Task details:
Give the number of lines in the records below that contain the word "list". State only that number.
━━━━━ Data for processing ━━━━━
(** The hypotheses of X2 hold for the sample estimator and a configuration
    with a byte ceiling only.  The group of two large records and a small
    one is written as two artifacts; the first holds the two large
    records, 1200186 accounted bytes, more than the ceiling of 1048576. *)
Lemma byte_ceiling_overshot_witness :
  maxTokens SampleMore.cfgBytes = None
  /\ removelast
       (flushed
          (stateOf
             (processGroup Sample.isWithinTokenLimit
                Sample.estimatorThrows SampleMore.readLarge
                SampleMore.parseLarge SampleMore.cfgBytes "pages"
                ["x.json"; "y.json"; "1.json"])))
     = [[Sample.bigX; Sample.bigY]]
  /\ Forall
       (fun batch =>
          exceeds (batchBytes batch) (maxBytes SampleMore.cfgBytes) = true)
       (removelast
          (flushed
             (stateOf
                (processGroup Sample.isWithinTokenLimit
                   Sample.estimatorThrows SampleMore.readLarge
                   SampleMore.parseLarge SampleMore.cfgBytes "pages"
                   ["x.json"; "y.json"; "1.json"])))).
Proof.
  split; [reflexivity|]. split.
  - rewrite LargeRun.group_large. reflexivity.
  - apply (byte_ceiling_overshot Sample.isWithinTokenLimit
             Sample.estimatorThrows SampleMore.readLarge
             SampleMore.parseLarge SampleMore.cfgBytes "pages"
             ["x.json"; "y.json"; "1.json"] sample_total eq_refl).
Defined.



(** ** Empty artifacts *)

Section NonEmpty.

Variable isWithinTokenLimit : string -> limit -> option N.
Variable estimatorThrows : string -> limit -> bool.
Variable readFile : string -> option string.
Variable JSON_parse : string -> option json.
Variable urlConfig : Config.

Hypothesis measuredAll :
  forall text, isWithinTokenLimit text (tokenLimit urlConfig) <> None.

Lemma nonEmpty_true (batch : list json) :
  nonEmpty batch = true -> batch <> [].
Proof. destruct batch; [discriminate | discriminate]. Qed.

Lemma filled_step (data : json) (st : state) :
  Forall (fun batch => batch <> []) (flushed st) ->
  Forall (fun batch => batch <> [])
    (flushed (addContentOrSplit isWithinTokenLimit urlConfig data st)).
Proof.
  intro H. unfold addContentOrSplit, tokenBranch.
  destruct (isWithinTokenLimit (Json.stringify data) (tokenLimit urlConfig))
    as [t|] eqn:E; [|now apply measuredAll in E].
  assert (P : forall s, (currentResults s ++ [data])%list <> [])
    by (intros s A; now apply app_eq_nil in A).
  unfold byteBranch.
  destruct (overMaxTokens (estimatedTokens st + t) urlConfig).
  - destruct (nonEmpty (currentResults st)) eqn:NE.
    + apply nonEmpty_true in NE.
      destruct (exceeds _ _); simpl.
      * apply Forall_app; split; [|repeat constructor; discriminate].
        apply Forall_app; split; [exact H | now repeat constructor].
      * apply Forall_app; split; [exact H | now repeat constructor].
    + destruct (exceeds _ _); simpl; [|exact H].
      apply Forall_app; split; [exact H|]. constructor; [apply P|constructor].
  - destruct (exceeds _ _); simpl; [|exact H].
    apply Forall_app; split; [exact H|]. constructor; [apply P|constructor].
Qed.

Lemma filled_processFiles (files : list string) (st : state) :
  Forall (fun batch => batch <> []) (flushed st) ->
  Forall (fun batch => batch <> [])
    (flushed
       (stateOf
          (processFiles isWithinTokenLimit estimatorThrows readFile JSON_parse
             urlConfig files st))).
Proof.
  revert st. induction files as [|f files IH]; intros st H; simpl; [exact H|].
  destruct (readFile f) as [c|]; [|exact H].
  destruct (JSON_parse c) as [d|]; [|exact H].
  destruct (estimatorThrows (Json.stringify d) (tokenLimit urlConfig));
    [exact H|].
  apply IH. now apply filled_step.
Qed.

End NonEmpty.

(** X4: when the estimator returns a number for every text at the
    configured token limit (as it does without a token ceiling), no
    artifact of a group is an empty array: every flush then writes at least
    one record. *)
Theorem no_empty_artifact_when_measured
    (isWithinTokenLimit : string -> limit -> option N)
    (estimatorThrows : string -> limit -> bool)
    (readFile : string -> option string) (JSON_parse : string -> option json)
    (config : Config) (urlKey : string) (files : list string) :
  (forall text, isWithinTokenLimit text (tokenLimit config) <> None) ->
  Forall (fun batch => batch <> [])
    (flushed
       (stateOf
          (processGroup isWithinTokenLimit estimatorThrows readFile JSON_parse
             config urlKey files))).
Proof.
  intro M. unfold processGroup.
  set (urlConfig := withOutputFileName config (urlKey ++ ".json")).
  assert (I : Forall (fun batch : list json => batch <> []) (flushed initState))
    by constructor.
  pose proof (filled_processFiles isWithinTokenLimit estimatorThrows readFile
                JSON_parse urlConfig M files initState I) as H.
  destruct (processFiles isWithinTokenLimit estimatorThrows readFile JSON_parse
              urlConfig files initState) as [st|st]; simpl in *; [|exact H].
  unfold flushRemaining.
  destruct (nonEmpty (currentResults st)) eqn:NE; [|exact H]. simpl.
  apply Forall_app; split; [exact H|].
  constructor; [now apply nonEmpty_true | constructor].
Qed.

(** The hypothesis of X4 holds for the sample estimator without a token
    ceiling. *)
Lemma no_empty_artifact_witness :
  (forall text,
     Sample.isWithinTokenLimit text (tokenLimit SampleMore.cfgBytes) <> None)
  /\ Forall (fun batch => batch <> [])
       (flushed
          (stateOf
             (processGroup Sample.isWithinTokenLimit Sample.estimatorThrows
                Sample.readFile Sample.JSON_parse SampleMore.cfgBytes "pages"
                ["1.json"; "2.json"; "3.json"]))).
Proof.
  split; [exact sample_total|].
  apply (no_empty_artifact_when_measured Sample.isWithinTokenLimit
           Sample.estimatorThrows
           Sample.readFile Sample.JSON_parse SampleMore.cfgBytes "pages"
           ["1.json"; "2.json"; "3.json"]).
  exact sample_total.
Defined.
━━━━━
Response:
5